• INPUT DATA:

(* ===== verification/Python.v ===== *)
(** * Values of the Python language

    What the program uses of [int], [float], [json], [datetime] and [str.encode]:
    decimal parsing, IEEE binary64 arithmetic (exact, through [SpecFloat]), decoded
    JSON documents, and the text of a UTC timestamp.  A [datetime] is its number of
    microseconds since the epoch, always in UTC. *)

From S2P Require Import Prelude Errors.
From Stdlib Require Import SpecFloat.
Export Corelib.Floats.SpecFloat (spec_float(..)).

(** ** [int(text)] *)

Definition digit_value (c : ascii) : option Z :=
  let n := Z.of_N (N_of_ascii c) in
  if (48 <=? n) && (n <=? 57) then Some (n - 48) else None.

(** The digits after a first one: a single underscore may separate two digits. *)
Fixpoint int_digits (acc : Z) (after_digit : bool) (s : string) : option Z :=
  match s with
  | EmptyString => if after_digit then Some acc else None
  | String c s' =>
      match digit_value c with
      | Some d => int_digits (10 * acc + d) true s'
      | None => if Ascii.eqb c "_"%char && after_digit then int_digits acc false s' else None
      end
  end.

Fixpoint count_digits (s : string) : Z :=
  match s with
  | EmptyString => 0
  | String c s' => (match digit_value c with Some _ => 1 | None => 0 end) + count_digits s'
  end.

(** [int(text)]: [None] stands for [ValueError], also raised beyond 4300 digits. *)
Definition py_int (text : string) : option Z :=
  let t := strip text in
  if 4300 <? count_digits t then None
  else match t with
       | String "-" s => Z.opp <$> int_digits 0 false s
       | String "+" s => int_digits 0 false s
       | _ => int_digits 0 false t
       end.

(** ** [str] methods *)

(** [s.lower()] on the code points below 256. *)
Definition lower_ascii (c : ascii) : ascii :=
  let n := N_of_ascii c in
  if ((65 <=? n) && (n <=? 90))%N || ((192 <=? n) && (n <=? 222) && negb (n =? 215))%N
  then ascii_of_N (n + 32) else c.

Fixpoint lower (s : string) : string :=
  match s with EmptyString => EmptyString | String c s' => String (lower_ascii c) (lower s') end.

(** ** [float]: binary64 *)

Definition prec : Z := 53.
Definition emax : Z := 1024.

(** [float(n)] for an [int]; too large an [int] raises [OverflowError]. *)
Definition float_of_int (n : Z) : res spec_float :=
  match binary_normalize prec emax n 0 false with
  | S754_infinity _ => Err PyOverflowError
  | f => Ok f
  end.

(** The correctly rounded quotient of two integers, [a / b] with [b <> 0]. *)
Definition float_quotient (a b : Z) : spec_float :=
  let of_Z z := match z with
                | Z0 => S754_zero false
                | Zpos p => S754_finite false p 0
                | Zneg p => S754_finite true p 0
                end in
  SFdiv prec emax (of_Z a) (of_Z b).

(** [n * f] for an [int] and a [float]. *)
Definition int_mul_float (n : Z) (f : spec_float) : res spec_float :=
  g ← float_of_int n; mret (SFmul prec emax g f).

(** [n >= f]: Python compares an [int] with a [float] exactly. *)
Definition int_ge_float (n : Z) (f : spec_float) : bool :=
  match f with
  | S754_nan => false
  | S754_infinity negative => negative
  | S754_zero _ => 0 <=? n
  | S754_finite negative m e =>
      let v := if negative then Zneg m else Zpos m in
      if 0 <=? e then v * 2 ^ e <=? n else v <=? n * 2 ^ (- e)
  end.

(** [n > f] and [n <= f], [f >= n]. *)
Definition int_gt_float (n : Z) (f : spec_float) : bool :=
  match f with
  | S754_nan => false
  | S754_infinity negative => negative
  | S754_zero _ => 0 <? n
  | S754_finite negative m e =>
      let v := if negative then Zneg m else Zpos m in
      if 0 <=? e then v * 2 ^ e <? n else v <? n * 2 ^ (- e)
  end.

Definition int_le_float (n : Z) (f : spec_float) : bool :=
  match f with S754_nan => false | _ => negb (int_gt_float n f) end.

Definition float_ge_int (f : spec_float) (n : Z) : bool := int_le_float n f.

(** [a / b] for two [int]s with [b <> 0]: a quotient out of range raises. *)
Definition int_true_div (a b : Z) : res spec_float :=
  match float_quotient a b with
  | S754_infinity _ => Err PyOverflowError
  | f => Ok f
  end.

(** [f * n] for a [float] and an [int]. *)
Definition float_mul_int (f : spec_float) (n : Z) : res spec_float :=
  g ← float_of_int n; mret (SFmul prec emax f g).

(** [max(0.0, f)]: the first of two equal arguments is kept. *)
Definition max_zero (f : spec_float) : spec_float :=
  if SFltb (S754_zero false) f then f else S754_zero false.

(** [0 < f <= 1] *)
Definition float_in_unit (f : spec_float) : bool :=
  SFltb (S754_zero false) f && SFleb f (S754_finite false 1 0).

(** [0 <= f < 1] *)
Definition float_below_one (f : spec_float) : bool :=
  SFleb (S754_zero false) f && SFltb f (S754_finite false 1 0).

(** ** Decoded JSON documents, as [json.loads] returns them *)

#[warnings="-register-all"]
Inductive json : Type :=
  | JNull
  | JBool (b : bool)
  | JInt (z : Z)
  | JFloat
  | JStr (s : string)
  | JArr (l : list json)
  | JObj (items : list (string * json)).

(** ** [str(datetime)]

    The proleptic Gregorian date of a day count, then
    [YYYY-MM-DD HH:MM:SS[.ffffff]+00:00]. *)

Definition usec_per_sec : Z := 1000000.
Definition usec_per_day : Z := 86400 * usec_per_sec.

(** [timedelta.total_seconds()], of a difference in microseconds. *)
Definition total_seconds (delta : Z) : spec_float := float_quotient delta usec_per_sec.

(** [datetime.max] in UTC. *)
Definition datetime_max : Z := 253402300799999999.

(** [instant + delta] for a [datetime] and a positive [timedelta]. *)
Definition datetime_add (instant delta : Z) : res Z :=
  if datetime_max <? instant + delta then Err PyOverflowError else mret (instant + delta).

Definition civil_of_days (days : Z) : Z * Z * Z :=
  let z := days + 719468 in
  let era := z / 146097 in
  let doe := z - era * 146097 in
  let yoe := (doe - doe / 1460 + doe / 36524 - doe / 146096) / 365 in
  let doy := doe - (365 * yoe + yoe / 4 - yoe / 100) in
  let mp := (5 * doy + 2) / 153 in
  let d := doy - (153 * mp + 2) / 5 + 1 in
  let m := if mp <? 10 then mp + 3 else mp - 9 in
  (yoe + era * 400 + (if m <=? 2 then 1 else 0), m, d).

(** [n] in decimal with [width] digits, for [0 <= n < 10 ^ width]. *)
Fixpoint pad (width : nat) (n : Z) : string :=
  match width with
  | O => ""
  | S width' => pad width' (n / 10) +:+ String (ascii_of_N (Z.to_N (48 + n mod 10))) ""
  end.

(** The date and the time of day around [separator]. *)
Definition isoformat_with (separator : string) (t : Z) : string :=
  let '(y, m, d) := civil_of_days (t / usec_per_day) in
  let us := t mod usec_per_day in
  let secs := us / usec_per_sec in
  let frac := us mod usec_per_sec in
  pad 4 y +:+ "-" +:+ pad 2 m +:+ "-" +:+ pad 2 d +:+ separator +:+
  pad 2 (secs / 3600) +:+ ":" +:+ pad 2 (secs / 60 mod 60) +:+ ":" +:+ pad 2 (secs mod 60) +:+
  (if frac =? 0 then "" else "." +:+ pad 6 frac) +:+ "+00:00".

Definition str_datetime (t : Z) : string := isoformat_with " " t.
Definition isoformat (t : Z) : string := isoformat_with "T" t.

(** [str(x)] of an optional value and of a [bool]. *)
Definition str_opt {A} (show : A → string) (o : option A) : string :=
  match o with Some a => show a | None => "None" end.

Definition str_bool (b : bool) : string := if b then "True" else "False".

(** [str(b).lower()] *)
Definition str_bool_lower (b : bool) : string := if b then "true" else "false".

(** [s.encode()]: UTF-8, as a list of byte values. *)
Fixpoint utf8_encode (s : string) : list Z :=
  match s with
  | EmptyString => []
  | String c s' =>
      let n := Z.of_N (N_of_ascii c) in
      (if n <? 128 then [n] else [192 + n / 64; 128 + n mod 64]) ++ utf8_encode s'
  end.

(** * Lemmas *)

(** Comparing an [int] with a [float] is monotone in the [int]. *)
Lemma int_ge_float_mono (n m : Z) (f : spec_float) :
  n <= m → int_ge_float n f = true → int_ge_float m f = true.
Proof.
  intros Hnm. destruct f as [| | |b p e]; cbn; [rewrite !Z.leb_le; lia|done|done|].
  destruct (0 <=? e) eqn:He; rewrite !Z.leb_le; [lia|].
  intros H. etransitivity; [exact H|]. apply Z.mul_le_mono_nonneg_r; [|done].
  apply Z.pow_nonneg. lia.
Qed.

• WHAT YOU NEED TO DO:
When a line in the data contains "raises", return it as written.

• RESULT OF THIS EXERCISE:
(** [float(n)] for an [int]; too large an [int] raises [OverflowError]. *)
(** [a / b] for two [int]s with [b <> 0]: a quotient out of range raises. *)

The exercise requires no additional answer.